**Saved entries:**

(** ** What a job keeps *)

Definition terms (job : BatchImageJob) :=
  (job_ID job, BatchID job, job_UserID job, job_APIKeyID job, job_AccountID job, (Provider job, job_Model job, ItemCount job),
   (job_TaskName job, job_ParentBatchID job, job_IdempotencyKey job, RequestHash job, job_SessionID job),
   (EstimatedCost job, job_HoldAmount job, HoldID job, Currency job, PricingSnapshotVersion job),
   (BaseUnitPrice job, GroupRateMultiplier job, AccountRateMultiplier job, BatchDiscountMultiplier job, HoldMultiplier job),
   (BillableUnitPrice job, HoldUnitPrice job)).
Definition legal : string -> string -> Prop := rtc (fun a b => CanTransitionBatchImageJob a b = true).
Definition stays {A} (a a' : option A) : Prop := forall t, a = Some t -> a' = Some t.
Record follows (job job' : BatchImageJob) : Prop := {
  fl_terms : terms job' = terms job;
  fl_status : legal (job_Status job) (job_Status job');
  fl_cost : IsTerminalBatchImageJobStatus (job_Status job) = true -> ActualCost job' = ActualCost job /\ ManifestHash job' = ManifestHash job;
  fl_submitted : stays (SubmittedAt job) (SubmittedAt job');
  fl_finished : stays (FinishedAt job) (FinishedAt job');
  fl_settled : stays (SettledAt job) (SettledAt job');
  fl_expires : stays (OutputExpiresAt job) (OutputExpiresAt job');
  fl_version : Version job <= Version job';
  fl_retries : RetryCount job <= RetryCount job' }.
(** Every job of [s] is in [s'], and followed. *)
Definition keeps (s s' : store) : Prop :=
  forall b job, jobs s !! b = Some job -> exists job', jobs s' !! b = Some job' /\ follows job job'.

Lemma stays_refl {A} (a : option A) : stays a a.
Proof. by intros t. Qed.
Lemma stays_trans {A} (a b c : option A) : stays a b -> stays b c -> stays a c.
Proof. intros H1 H2 t Ht. by apply H2, H1. Qed.
Lemma stays_setIfNull {A} (a : option A) v : stays a (setIfNull a v).
Proof. by intros t ->. Qed.
Create HintDb batch.
#[export] Hint Resolve stays_refl stays_setIfNull : batch.

Lemma terminal_moves a b : CanTransitionBatchImageJob a b = true -> IsTerminalBatchImageJobStatus a = true -> b = BatchImageJobStatusOutputDeleted.
Proof.
  unfold CanTransitionBatchImageJob. destruct (_ || _); [done|]. intros H Ht. rewrite Ht in H.
  apply andb_true_iff in H as [H _]. apply andb_true_iff in H as [H _]. by apply String.eqb_eq.
Qed.
Lemma legal_terminal a b : legal a b -> IsTerminalBatchImageJobStatus a = true -> IsTerminalBatchImageJobStatus b = true.
Proof. induction 1 as [|a b c H _ IH]; [done|]. intros Ht. apply IH. by rewrite (terminal_moves _ _ H Ht). Qed.

#[export] Instance follows_preorder : PreOrder follows.
Proof.
  split.
  - intros job. constructor; auto with batch; [reflexivity|lia|lia].
  - intros a b c [A1 A2 A3 A4 A5 A6 A7 A8 A9] [B1 B2 B3 B4 B5 B6 B7 B8 B9]. constructor; try (by eapply stays_trans; eauto); try lia.
    + by rewrite B1.
    + unfold legal in *. by etransitivity.
    + intros Ht. destruct (A3 Ht) as [<- <-]. apply B3. by eapply legal_terminal.
Qed.
#[export] Instance keeps_preorder : PreOrder keeps.
Proof.
  split.
  - intros s b job Hj. by exists job.
  - intros s1 s2 s3 H1 H2 b job Hj. destruct (H1 _ _ Hj) as (job2 & Hj2 & F). destruct (H2 _ _ Hj2) as (job3 & Hj3 & F').
    exists job3. split; [done|]. by etransitivity.
Qed.
Lemma keeps_jobs s s' : jobs s' = jobs s -> keeps s s'.
Proof. intros E b job Hj. exists job. by rewrite E. Qed.
Lemma keeps_update b cond f s : (forall job, jobs s !! b = Some job -> cond job = true -> follows job (f job)) ->
  keeps s (stmt_updateJob b cond f s).2.
Proof.
  intros Hf. unfold stmt_updateJob. destruct (jobs s !! b) as [job|] eqn:E; [|done]. destruct (cond job) eqn:Ec; [|done].
  intros b' j Hj. destruct s as [bd js its evs nj]. simpl in *. destruct (decide (b' = b)) as [->|].
  - rewrite E in Hj. injection Hj as <-. exists (f job). rewrite lookup_insert_eq. auto.
  - exists j. by rewrite lookup_insert_ne.
Qed.

(** ** What a method keeps *)

Definition keepsAt {A} (s : store) (m : ST world A) : Prop := forall fs, keeps s (m (s, fs)).2.1.
Definition keeping {A} (m : ST world A) : Prop := forall s, keepsAt s m.

Lemma keepsAt_bind {A B} s (m : ST world A) (f : A -> ST world B) : keepsAt s m -> (forall a, keeping (f a)) -> keepsAt s (m ≫= f).
Proof.
  intros Hm Hf fs. rewrite bind_run. specialize (Hm fs). destruct (m (s, fs)) as [a [s1 fs1]]. simpl in *. etransitivity; [exact Hm|apply Hf].
Qed.
Lemma keepsAt_bind_ok {A B} s (m : method A) (f : A -> method B) : keepsAt s m -> (forall a, keeping (f a)) -> keepsAt s (x ←? m; f x).
Proof. intros Hm Hf. apply keepsAt_bind; [done|]. intros [a|e]; [apply Hf|]. by intros s' fs. Qed.
Lemma keepsAt_ret {A} s (a : A) : keepsAt s (mret a).
Proof. by intros fs. Qed.
Lemma keepsAt_query {A} s (m : ST store (result goerror A)) : keeps s (m s).2 -> keepsAt s (query m).
Proof.
  intros Hm fs. destruct (query m (s, fs)) as [r [s' fs']] eqn:E. apply query_cases in E as [[-> _]|[-> _]]; [done|exact Hm].
Qed.
Lemma keepsAt_translated {A} s nf cf (m : method A) : keepsAt s m -> keepsAt s (translated nf cf m).
Proof. intros Hm fs. rewrite translated_run. specialize (Hm fs). by destruct (m (s, fs)) as [[] []]. Qed.
Lemma keepsAt_inTx {A} s (m : method A) : keepsAt s m -> keepsAt s (inTx m).
Proof.
  intros Hm fs. unfold inTx. remember (remote (fun s : store => (tt, s)) (s, fs)) as begun eqn:Eb.
  assert (Hd : begun.2.1 = s) by (subst; by destruct fs as [|[] fs1]).
  destruct begun as [[u|e] [s1 fs1]]; simpl in Hd; subst s1; [|done]. specialize (Hm fs1).
  destruct (m (s, fs1)) as [[a|e] [s2 fs2]]; simpl in *; [|done]. by destruct fs2 as [|[] fs3].
Qed.
Lemma keepsAt_onBilling {A} s (m : ST (db * list fault) (result goerror A)) : keepsAt s (onBilling m).
Proof. intros fs. unfold onBilling. destruct (m _) as [r [d fs']]. apply keeps_jobs. by destruct s. Qed.
Lemma keepsAt_event s b e : keepsAt s (appendBatchImageEventWithSQL b e).
Proof. apply keepsAt_query, keeps_jobs, event_jobs. Qed.
Lemma keepsAt_getJob s b : keepsAt s (GetBatchImageJobByBatchID b).
Proof. by apply keepsAt_translated, keepsAt_query. Qed.
(** A status that was read is that of the row that is updated. *)
Lemma keepsAt_selectStatus {A} s b (k : string -> method A) :
  (forall job, jobs s !! b = Some job -> keepsAt s (k (job_Status job))) -> keepsAt s (current ←? selectStatusForUpdate b; k current).
Proof.
  intros Hk fs. rewrite bind_ok_eq. unfold selectStatusForUpdate. rewrite bind_ok_eq. fold (GetBatchImageJobByBatchID b).
  destruct (GetBatchImageJobByBatchID b (s, fs)) as [[job|e] [s' fs']] eqn:E; apply getJob_cases in E as [-> E]; [|done]. by apply Hk.
Qed.
Lemma keepsAt_case {A} s (c : bool) (m m' : ST world A) : (c = true -> keepsAt s m) -> (c = false -> keepsAt s m') -> keepsAt s (if c then m else m').
Proof. destruct c; auto. Qed.

Ltac keeps_steps := cbv zeta; repeat lazymatch goal with
  | |- keeping _ => intros ?
  | |- keepsAt _ (mret _) => apply keepsAt_ret
  | |- keepsAt _ (bind_ok _ _) => apply keepsAt_bind_ok; [|intros ?]
  | |- keepsAt _ (mbind _ _) => apply keepsAt_bind; [|intros ?]
  | |- keepsAt _ (inTx _) => apply keepsAt_inTx
  | |- keepsAt _ (onBilling _) => apply keepsAt_onBilling
  | |- keepsAt _ (translated _ _ _) => apply keepsAt_translated
  | |- keepsAt _ (appendBatchImageEventWithSQL _ _) => apply keepsAt_event
  | |- keepsAt _ (AppendBatchImageEvent _ _) => apply keepsAt_event
  | |- keepsAt _ (GetBatchImageJobByBatchID _) => apply keepsAt_getJob
  | |- keepsAt _ (match ?x with _ => _ end) => destruct x eqn:?
  | |- keepsAt _ (query (stmt_updateJob _ _ _)) => apply keepsAt_query, keeps_update
  end.
Lemma legal_step a b : CanTransitionBatchImageJob a b = true -> legal a b.
Proof. intros H. eapply rtc_l; [exact H|]. reflexivity. Qed.
#[export] Hint Resolve legal_step : batch.
(** A row that is updated follows itself. *)
Ltac follow_row := constructor; simpl; try reflexivity; try (by case_match; auto with batch); auto with batch; try lia; try done.
Ltac follow := intros [] ?; simpl in *; intros ?; follow_row.

(** ** The repository *)

Lemma keeps_transition b to opts now : keeping (TransitionBatchImageJobStatus b to opts now).
Proof.
  intros s. apply keepsAt_inTx, keepsAt_selectStatus. intros job Hj. keeps_steps.
  intros job' Hj' _. rewrite Hj in Hj'. injection Hj' as <-. apply negb_false_iff in Heqb0. destruct job. simpl in *.
  follow_row.
Qed.
Lemma keeps_touch b now : keeping (TouchBatchImageJobSubmitting b now).
Proof. unfold TouchBatchImageJobSubmitting. keeps_steps. follow. Qed.
Lemma unsubmitted_cases status : oneOf status [BatchImageJobStatusCreated; BatchImageJobStatusUploading] = true ->
  IsTerminalBatchImageJobStatus status = false /\ legal status BatchImageJobStatusFailed.
Proof.
  simpl. rewrite orb_false_r. intros [H|H]%orb_true_iff; apply String.eqb_eq in H as ->; by split; [|apply legal_step].
Qed.
Lemma keeps_failStale b cutoff code message now : keeping (FailStaleUnsubmittedBatchImageJob b cutoff code message now).
Proof.
  unfold FailStaleUnsubmittedBatchImageJob. keeps_steps. intros [] _ Hc. unfold unsubmitted in Hc. simpl in *.
  apply andb_true_iff in Hc as [Hc _]. apply andb_true_iff in Hc as [Hc _]. apply unsubmitted_cases in Hc as [Hc1 Hc2].
  follow_row.
Qed.
Lemma keeps_outputRef b ref now : keeping (UpdateBatchImageJobProviderOutputRef b ref now).
Proof. unfold UpdateBatchImageJobProviderOutputRef. keeps_steps. follow. Qed.
Lemma keeps_providerSubmit params now : keeping (UpdateBatchImageJobProviderSubmit params now).
Proof.
  intros s. apply keepsAt_inTx, keepsAt_selectStatus. intros job Hj. keeps_steps.
  intros job' Hj' _. rewrite Hj in Hj'. injection Hj' as <-. apply negb_false_iff in Heqb. destruct job. simpl in *.
  follow_row.
Qed.
Lemma keeps_queueFailure b code message now : keeping (RecordBatchImageJobSubmitFailure b code message false now).
Proof. unfold RecordBatchImageJobSubmitFailure. keeps_steps. follow. Qed.
Lemma keeps_settlementFailed b code message now : keeping (SetBatchImageJobSettlementFailed b code message now).
Proof.
  unfold SetBatchImageJobSettlementFailed. keeps_steps. apply keepsAt_query.
  match goal with |- context [stmt_updateJob b anyJob ?f s] => pose proof (keeps_update b anyJob f s) as H; destruct (stmt_updateJob b anyJob f s) as [n s'] end.
  simpl in *. assert (Hk : keeps s s') by (apply H; follow). by destruct (jobs s' !! b).
Qed.
Lemma keeps_settled to_numeric params : keeping (MarkBatchImageJobSettled to_numeric params).
Proof.
  unfold MarkBatchImageJobSettled, markBatchImageJobSettledWithSQL. keeps_steps; apply keepsAt_query; [|done].
  destruct (to_numeric (set_ActualCost params)) as [cost|e]; [|done]. unfold stmt_settleJob.
  match goal with |- context [stmt_updateJob ?b ?c ?f s] => pose proof (keeps_update b c f s) as H; destruct (stmt_updateJob b c f s) as [n s'] end.
  cbv zeta. simpl in H. assert (Hk : keeps s s').
  { apply H. intros [] _ Hc. simpl in *. apply andb_true_iff in Hc as [Hc _]. apply String.eqb_eq in Hc as ->.
    follow_row. }
  destruct n as [z|e]; [|done]. destruct (decide (z = 1)) as [->|]; [by destruct (manifestTaken _ _ _)|]. by repeat case_match.
Qed.
Lemma keeps_column {A B} s (r : result goerror A) (k : A -> ST store (result goerror B)) :
  (forall a, keeps s (k a s).2) -> keeps s (column r k s).2.
Proof. intros H. unfold column. by destruct r. Qed.
Lemma keeps_create n1 n2 params newID : keeping (CreateBatchImageJob n1 n2 params newID).
Proof.
  unfold CreateBatchImageJob. keeps_steps. generalize (withDefaults params newID). clear. intros p.
  apply keepsAt_query. unfold stmt_insertJob. repeat (apply keeps_column; intros ?).
  destruct (_ || _) eqn:E; [done|]. apply orb_false_iff in E as [E _]. apply bool_decide_eq_false, eq_None_not_Some in E.
  intros b job Hj; exists job; split; [|done]; simpl in *. rewrite lookup_insert_ne; [done|congruence].
Qed.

**Directions:** Would you set down, word for word, the lines from the opening of the entries above through the line with "(job_TaskName job, job_ParentBatchID", both included, and no others?

**Answer box:**
(** ** What a job keeps *)

Definition terms (job : BatchImageJob) :=
  (job_ID job, BatchID job, job_UserID job, job_APIKeyID job, job_AccountID job, (Provider job, job_Model job, ItemCount job),
   (job_TaskName job, job_ParentBatchID job, job_IdempotencyKey job, RequestHash job, job_SessionID job),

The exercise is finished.